- _EXERCISE DESCRIPTION_
Every line in the data below that has the word "Context" should be returned.
::: DATASET
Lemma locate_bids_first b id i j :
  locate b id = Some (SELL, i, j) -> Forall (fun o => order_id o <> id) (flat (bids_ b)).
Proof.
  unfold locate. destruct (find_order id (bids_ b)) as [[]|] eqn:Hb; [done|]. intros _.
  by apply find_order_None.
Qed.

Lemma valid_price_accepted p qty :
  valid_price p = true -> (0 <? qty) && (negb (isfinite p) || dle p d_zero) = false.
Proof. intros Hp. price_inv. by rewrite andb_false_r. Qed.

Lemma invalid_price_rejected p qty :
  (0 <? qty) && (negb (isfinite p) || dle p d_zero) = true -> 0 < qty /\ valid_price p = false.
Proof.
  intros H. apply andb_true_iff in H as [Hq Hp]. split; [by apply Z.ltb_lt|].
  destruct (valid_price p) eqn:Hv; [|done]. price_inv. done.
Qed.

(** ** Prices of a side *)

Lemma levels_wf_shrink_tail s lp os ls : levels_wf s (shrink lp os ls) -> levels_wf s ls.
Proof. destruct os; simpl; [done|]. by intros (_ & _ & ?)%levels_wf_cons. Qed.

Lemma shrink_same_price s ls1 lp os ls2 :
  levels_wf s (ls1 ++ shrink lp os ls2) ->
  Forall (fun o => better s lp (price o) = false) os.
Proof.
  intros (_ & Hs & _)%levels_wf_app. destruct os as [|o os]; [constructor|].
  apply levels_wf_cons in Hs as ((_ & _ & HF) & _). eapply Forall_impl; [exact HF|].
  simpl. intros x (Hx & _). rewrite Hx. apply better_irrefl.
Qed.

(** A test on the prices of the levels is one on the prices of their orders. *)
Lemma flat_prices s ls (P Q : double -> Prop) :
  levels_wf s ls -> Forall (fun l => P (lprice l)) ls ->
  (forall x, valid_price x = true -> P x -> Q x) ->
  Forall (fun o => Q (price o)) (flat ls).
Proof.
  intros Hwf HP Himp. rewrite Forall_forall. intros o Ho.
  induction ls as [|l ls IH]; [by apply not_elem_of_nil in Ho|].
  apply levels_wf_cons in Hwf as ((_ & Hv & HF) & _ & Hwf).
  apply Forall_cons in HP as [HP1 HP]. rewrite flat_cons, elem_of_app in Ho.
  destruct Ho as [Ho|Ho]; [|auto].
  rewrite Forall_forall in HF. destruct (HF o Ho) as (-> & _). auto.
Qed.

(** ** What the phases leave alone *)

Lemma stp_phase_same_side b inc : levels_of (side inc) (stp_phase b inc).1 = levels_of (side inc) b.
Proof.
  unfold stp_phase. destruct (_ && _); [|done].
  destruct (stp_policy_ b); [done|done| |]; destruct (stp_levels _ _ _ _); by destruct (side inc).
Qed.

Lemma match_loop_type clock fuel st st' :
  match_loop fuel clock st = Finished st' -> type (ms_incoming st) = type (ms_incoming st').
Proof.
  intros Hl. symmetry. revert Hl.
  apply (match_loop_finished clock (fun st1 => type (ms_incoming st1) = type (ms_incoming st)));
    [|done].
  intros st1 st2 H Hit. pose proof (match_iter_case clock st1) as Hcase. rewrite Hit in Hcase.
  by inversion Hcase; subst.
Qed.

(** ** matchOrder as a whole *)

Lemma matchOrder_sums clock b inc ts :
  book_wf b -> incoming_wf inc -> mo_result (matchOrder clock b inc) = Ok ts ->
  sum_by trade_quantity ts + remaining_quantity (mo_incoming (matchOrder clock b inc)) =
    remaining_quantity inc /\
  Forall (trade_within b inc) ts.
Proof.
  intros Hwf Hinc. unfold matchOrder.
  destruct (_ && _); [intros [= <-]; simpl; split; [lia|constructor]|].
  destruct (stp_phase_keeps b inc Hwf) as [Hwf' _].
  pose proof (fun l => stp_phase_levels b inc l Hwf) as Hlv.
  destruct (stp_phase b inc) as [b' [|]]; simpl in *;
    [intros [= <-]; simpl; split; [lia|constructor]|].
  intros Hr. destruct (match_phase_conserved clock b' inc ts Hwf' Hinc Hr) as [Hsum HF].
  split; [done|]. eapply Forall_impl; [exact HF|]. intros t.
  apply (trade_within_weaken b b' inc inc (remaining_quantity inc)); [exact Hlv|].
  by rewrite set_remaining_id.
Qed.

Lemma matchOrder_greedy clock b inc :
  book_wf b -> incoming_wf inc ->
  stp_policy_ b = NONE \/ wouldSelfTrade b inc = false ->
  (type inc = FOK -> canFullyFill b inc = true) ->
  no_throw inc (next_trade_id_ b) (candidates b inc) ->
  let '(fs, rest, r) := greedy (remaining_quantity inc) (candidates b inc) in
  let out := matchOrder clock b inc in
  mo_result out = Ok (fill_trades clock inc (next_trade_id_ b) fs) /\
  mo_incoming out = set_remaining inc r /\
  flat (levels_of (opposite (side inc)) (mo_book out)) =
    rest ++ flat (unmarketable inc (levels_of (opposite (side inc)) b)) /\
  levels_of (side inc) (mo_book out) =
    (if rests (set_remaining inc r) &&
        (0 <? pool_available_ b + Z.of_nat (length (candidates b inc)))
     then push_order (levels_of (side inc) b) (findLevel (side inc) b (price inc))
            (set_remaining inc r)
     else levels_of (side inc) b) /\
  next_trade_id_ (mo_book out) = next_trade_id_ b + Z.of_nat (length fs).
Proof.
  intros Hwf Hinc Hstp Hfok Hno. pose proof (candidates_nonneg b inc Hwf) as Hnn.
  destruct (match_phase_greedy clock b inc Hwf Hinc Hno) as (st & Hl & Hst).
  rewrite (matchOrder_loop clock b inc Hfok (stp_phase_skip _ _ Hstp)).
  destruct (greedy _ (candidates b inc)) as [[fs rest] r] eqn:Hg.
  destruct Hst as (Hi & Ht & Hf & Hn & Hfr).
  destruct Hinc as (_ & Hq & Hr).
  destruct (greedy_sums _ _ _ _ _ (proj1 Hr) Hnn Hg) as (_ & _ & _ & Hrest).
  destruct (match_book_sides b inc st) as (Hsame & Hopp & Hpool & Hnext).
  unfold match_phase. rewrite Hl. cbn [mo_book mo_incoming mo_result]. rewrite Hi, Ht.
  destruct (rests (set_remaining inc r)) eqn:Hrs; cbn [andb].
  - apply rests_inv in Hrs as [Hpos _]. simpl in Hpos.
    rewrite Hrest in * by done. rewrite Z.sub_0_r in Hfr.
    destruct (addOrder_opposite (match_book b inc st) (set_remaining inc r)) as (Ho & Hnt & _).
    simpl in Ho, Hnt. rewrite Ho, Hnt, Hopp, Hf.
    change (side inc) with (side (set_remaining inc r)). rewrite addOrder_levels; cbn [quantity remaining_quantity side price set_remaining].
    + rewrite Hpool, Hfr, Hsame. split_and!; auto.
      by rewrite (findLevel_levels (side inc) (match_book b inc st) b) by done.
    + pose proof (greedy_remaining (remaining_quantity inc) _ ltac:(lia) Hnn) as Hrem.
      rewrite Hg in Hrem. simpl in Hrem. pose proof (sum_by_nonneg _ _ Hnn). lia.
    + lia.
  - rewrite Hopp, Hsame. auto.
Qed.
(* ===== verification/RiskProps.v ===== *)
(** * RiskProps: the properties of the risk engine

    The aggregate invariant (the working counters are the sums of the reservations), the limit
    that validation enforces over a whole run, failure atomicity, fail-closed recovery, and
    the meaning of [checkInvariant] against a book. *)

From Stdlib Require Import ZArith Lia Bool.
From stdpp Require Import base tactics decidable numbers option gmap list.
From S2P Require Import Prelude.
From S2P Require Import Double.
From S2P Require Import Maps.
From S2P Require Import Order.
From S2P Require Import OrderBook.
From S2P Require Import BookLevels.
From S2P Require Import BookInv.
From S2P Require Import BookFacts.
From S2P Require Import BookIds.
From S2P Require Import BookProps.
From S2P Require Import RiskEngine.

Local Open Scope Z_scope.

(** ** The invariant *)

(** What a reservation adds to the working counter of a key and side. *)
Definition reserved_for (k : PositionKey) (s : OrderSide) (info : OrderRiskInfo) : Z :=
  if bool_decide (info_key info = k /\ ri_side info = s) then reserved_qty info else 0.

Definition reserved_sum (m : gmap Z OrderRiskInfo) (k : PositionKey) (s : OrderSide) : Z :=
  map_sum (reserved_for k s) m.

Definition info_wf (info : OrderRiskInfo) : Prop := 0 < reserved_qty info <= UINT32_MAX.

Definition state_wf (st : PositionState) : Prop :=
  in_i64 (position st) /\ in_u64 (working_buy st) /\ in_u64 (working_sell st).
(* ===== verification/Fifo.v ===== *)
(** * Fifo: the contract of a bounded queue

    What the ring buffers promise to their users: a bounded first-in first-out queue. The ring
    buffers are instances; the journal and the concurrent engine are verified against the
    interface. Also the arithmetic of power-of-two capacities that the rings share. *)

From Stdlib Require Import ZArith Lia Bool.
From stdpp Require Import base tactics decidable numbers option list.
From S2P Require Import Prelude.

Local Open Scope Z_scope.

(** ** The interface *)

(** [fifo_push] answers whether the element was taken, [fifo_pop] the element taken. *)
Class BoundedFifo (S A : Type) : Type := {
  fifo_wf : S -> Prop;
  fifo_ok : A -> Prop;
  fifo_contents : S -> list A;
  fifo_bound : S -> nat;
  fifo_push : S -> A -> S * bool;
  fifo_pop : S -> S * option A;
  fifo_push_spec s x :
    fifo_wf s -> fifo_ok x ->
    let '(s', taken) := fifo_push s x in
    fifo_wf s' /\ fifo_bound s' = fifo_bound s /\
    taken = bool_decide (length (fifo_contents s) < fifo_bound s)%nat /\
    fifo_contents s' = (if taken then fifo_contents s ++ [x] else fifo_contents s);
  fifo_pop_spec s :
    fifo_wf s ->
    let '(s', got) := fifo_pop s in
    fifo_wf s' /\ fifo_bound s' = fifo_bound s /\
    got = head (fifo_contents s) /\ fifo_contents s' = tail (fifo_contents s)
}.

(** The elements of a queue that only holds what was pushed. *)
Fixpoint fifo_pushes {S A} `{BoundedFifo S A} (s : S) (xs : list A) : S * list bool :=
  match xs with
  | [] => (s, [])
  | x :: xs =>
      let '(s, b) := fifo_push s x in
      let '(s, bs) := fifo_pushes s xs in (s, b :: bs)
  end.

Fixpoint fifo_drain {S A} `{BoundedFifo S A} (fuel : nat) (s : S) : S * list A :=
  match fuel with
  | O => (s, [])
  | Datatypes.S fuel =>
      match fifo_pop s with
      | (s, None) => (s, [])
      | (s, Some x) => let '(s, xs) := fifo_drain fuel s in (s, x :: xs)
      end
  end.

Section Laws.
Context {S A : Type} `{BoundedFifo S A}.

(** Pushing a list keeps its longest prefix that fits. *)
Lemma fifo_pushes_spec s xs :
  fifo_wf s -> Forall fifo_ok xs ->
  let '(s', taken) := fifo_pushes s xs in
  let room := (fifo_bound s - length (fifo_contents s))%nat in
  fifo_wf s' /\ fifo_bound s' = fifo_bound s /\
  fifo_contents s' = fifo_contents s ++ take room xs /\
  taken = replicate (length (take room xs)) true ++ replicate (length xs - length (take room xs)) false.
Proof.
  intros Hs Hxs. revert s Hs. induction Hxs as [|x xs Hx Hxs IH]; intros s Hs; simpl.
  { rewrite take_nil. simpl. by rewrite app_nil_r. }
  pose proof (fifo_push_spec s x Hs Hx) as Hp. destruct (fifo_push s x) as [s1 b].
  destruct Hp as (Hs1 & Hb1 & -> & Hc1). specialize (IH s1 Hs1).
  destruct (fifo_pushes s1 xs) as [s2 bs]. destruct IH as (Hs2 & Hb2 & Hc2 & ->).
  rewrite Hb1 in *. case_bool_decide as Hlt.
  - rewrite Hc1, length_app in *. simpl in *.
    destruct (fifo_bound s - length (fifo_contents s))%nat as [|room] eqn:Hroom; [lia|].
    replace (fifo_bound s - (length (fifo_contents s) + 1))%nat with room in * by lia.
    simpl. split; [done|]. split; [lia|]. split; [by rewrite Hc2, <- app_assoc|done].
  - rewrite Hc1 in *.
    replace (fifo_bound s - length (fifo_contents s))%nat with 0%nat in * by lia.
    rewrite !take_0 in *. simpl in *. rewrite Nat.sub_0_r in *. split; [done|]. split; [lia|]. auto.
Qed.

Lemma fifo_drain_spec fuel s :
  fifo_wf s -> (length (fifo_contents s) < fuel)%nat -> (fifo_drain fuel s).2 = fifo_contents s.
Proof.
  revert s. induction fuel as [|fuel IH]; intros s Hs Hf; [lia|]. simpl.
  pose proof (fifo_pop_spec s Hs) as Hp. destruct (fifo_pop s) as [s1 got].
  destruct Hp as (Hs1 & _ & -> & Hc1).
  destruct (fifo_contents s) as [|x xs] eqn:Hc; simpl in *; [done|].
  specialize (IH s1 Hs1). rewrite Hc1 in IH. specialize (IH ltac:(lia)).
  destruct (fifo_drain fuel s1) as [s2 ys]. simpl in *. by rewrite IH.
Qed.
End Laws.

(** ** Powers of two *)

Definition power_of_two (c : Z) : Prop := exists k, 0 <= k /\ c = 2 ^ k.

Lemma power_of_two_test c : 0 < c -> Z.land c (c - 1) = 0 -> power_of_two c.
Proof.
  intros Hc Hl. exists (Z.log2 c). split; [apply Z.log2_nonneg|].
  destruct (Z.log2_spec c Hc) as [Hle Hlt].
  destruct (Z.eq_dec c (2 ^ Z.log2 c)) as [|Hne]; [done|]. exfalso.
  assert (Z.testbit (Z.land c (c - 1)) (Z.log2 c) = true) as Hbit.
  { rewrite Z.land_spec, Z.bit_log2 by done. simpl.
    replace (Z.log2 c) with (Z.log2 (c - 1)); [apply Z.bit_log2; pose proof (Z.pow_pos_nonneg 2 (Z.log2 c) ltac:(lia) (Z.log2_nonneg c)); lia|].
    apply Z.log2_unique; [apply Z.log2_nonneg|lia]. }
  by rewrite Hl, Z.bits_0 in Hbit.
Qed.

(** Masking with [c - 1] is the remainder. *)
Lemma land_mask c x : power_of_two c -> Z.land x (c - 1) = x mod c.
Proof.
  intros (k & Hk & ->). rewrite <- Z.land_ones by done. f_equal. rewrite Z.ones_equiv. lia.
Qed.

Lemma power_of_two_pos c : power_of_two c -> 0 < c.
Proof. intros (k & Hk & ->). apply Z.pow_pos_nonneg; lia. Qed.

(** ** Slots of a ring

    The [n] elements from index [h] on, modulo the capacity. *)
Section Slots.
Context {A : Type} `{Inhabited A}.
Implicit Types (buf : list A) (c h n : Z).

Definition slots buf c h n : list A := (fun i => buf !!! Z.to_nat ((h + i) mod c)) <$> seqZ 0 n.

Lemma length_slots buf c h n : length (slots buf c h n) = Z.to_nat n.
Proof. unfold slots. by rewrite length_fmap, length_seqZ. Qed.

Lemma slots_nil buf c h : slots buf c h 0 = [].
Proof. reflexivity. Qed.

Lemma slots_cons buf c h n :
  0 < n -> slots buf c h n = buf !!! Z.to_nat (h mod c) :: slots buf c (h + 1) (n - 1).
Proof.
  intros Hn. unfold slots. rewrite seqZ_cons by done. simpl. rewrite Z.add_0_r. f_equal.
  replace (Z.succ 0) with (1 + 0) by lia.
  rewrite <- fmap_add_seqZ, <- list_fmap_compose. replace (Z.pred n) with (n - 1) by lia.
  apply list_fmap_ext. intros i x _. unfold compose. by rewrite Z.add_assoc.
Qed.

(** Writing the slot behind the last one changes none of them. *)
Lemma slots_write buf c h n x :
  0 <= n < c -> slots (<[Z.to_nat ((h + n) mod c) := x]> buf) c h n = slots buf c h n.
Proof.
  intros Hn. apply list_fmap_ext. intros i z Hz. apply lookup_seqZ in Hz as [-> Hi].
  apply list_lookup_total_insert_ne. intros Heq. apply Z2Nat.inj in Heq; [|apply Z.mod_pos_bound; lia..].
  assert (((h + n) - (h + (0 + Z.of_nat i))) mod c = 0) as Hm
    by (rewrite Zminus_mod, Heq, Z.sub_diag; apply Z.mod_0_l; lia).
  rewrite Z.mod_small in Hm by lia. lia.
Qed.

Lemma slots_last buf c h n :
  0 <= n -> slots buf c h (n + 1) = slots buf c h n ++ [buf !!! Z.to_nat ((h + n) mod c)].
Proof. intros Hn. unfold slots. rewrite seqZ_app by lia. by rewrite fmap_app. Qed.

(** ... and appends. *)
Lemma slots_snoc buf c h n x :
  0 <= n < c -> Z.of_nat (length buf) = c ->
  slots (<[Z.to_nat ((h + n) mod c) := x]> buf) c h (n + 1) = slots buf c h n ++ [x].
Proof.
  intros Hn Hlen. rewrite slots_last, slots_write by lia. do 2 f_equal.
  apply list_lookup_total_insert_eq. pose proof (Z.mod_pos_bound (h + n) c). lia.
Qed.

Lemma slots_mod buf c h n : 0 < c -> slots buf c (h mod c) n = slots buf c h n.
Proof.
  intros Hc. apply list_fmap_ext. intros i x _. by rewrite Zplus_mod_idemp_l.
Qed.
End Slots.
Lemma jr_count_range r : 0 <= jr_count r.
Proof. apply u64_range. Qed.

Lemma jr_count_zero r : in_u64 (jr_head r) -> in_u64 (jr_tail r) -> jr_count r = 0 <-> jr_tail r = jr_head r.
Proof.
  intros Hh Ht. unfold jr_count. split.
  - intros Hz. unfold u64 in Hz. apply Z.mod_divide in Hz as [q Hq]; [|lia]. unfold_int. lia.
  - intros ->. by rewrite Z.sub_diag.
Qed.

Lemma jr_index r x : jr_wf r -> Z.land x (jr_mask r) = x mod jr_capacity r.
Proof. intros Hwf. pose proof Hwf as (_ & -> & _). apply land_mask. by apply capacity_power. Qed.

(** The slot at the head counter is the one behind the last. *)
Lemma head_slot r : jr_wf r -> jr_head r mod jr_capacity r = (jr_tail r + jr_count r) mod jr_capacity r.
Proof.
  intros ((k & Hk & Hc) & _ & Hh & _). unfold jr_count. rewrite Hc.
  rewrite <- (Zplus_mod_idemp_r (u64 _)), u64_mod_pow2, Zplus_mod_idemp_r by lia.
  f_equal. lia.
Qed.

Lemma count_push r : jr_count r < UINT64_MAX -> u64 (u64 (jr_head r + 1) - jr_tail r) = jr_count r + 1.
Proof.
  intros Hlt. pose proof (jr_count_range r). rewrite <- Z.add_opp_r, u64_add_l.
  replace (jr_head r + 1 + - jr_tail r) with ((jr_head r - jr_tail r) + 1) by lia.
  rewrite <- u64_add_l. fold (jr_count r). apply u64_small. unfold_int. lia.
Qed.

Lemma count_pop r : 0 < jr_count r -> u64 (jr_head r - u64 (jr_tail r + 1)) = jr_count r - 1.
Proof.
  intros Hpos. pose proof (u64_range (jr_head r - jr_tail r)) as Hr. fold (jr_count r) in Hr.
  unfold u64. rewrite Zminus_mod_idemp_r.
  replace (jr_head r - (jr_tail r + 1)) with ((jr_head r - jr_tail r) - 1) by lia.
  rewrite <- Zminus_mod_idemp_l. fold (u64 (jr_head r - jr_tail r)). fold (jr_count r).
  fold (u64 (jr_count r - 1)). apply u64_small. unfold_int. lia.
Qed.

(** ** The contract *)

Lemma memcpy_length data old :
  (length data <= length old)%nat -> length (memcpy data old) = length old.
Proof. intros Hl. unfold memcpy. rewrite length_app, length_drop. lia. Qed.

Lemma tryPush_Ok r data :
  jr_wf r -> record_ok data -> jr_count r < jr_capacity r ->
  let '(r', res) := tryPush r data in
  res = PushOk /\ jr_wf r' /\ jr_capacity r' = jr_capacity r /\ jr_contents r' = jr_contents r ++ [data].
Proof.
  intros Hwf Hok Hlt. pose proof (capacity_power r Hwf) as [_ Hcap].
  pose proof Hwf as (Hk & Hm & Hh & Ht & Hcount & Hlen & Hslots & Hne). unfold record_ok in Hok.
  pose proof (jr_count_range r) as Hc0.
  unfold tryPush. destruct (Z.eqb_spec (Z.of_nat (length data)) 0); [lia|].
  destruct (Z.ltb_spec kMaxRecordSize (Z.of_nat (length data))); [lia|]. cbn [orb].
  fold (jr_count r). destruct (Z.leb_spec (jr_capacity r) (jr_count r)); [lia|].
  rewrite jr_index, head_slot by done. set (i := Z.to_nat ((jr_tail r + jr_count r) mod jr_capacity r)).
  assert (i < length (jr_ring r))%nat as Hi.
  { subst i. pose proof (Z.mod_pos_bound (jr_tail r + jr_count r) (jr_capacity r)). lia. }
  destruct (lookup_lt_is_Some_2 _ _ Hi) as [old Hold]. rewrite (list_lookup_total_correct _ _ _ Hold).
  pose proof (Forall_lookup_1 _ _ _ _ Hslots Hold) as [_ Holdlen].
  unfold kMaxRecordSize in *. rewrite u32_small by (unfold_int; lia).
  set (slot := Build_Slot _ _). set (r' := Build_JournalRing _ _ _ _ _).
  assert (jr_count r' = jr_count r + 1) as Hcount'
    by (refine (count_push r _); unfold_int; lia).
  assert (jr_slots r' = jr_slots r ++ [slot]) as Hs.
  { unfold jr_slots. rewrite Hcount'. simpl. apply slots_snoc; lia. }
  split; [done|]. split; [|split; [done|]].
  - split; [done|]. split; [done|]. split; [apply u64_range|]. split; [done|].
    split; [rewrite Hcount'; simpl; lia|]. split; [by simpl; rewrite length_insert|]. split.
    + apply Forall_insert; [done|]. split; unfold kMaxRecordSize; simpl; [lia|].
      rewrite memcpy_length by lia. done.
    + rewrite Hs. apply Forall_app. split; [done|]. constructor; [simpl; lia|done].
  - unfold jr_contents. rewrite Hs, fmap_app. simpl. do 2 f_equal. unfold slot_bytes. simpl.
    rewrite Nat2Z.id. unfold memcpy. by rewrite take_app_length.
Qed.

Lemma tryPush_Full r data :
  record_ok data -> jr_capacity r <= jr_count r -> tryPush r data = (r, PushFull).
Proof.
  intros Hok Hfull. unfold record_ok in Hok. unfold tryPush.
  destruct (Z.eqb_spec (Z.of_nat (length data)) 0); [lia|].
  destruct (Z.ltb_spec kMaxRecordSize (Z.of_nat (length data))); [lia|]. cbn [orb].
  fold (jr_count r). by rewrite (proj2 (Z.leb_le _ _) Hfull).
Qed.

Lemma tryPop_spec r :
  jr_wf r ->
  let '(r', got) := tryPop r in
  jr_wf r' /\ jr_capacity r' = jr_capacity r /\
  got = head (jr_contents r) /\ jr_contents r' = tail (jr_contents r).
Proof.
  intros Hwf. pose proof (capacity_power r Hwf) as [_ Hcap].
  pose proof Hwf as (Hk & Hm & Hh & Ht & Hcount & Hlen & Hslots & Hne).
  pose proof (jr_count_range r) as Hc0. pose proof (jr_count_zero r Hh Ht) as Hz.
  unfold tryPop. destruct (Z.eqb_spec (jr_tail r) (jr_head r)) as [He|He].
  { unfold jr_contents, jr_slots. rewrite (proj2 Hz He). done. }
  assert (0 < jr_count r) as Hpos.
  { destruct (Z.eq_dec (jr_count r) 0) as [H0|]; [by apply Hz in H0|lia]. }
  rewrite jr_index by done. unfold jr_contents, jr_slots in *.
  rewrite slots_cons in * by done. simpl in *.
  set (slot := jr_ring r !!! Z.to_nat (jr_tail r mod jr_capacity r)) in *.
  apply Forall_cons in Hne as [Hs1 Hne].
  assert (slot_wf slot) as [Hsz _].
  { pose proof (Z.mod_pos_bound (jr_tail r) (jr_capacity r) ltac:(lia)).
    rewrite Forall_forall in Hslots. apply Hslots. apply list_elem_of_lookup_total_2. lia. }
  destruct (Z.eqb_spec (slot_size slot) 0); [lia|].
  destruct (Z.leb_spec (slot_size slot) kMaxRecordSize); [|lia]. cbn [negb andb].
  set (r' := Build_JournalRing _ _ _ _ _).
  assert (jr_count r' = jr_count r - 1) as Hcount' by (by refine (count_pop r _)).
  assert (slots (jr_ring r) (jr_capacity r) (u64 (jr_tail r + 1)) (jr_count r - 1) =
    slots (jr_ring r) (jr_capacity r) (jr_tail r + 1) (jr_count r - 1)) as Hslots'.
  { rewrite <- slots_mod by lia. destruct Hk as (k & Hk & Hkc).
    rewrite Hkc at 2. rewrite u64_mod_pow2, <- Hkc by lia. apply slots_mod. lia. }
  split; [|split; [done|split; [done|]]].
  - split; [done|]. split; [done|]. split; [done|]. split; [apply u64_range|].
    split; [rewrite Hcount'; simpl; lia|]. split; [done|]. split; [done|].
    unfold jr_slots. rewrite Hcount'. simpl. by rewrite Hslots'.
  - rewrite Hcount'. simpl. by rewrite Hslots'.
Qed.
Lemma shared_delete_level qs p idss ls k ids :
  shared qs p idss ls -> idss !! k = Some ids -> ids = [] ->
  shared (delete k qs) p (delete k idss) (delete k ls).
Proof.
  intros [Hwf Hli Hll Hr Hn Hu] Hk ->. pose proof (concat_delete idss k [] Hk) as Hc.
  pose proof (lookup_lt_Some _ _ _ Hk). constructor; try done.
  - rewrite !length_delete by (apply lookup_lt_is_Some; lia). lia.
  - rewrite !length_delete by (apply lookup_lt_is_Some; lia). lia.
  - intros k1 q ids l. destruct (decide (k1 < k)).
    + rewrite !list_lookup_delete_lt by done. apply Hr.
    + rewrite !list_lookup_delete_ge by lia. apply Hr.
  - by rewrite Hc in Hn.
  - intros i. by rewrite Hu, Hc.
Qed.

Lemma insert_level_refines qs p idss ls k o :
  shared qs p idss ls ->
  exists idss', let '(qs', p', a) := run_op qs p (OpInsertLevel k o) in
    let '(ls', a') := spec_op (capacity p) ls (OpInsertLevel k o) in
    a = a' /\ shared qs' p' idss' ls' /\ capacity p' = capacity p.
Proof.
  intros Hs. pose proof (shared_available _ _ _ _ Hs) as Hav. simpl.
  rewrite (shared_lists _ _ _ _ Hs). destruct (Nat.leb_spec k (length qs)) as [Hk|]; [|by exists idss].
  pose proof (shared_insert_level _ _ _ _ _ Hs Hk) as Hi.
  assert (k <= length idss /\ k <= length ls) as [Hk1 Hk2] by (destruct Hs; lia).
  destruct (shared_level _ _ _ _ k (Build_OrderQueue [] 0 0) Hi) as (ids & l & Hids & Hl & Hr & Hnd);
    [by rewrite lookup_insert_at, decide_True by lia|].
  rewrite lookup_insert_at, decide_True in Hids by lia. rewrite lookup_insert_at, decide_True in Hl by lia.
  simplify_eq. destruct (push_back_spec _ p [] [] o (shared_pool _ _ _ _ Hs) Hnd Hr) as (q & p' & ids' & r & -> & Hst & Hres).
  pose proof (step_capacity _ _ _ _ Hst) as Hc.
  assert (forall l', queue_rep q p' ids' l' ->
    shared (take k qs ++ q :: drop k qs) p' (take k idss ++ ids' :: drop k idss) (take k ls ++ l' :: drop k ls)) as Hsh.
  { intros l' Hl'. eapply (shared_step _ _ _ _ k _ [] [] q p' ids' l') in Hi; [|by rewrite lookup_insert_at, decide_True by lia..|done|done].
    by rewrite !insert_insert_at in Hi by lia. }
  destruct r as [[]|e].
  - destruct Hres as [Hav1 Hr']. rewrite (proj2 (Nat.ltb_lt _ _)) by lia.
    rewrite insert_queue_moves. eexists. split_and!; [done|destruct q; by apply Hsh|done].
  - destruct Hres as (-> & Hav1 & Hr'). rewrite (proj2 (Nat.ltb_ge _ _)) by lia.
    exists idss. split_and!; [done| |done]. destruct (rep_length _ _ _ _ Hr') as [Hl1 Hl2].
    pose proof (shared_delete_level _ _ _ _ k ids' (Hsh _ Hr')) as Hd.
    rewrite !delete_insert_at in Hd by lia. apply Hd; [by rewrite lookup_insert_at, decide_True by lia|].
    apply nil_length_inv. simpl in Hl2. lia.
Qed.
::::::
- _RESPONSE AREA_
Context {S A : Type} `{BoundedFifo S A}.
Context {A : Type} `{Inhabited A}.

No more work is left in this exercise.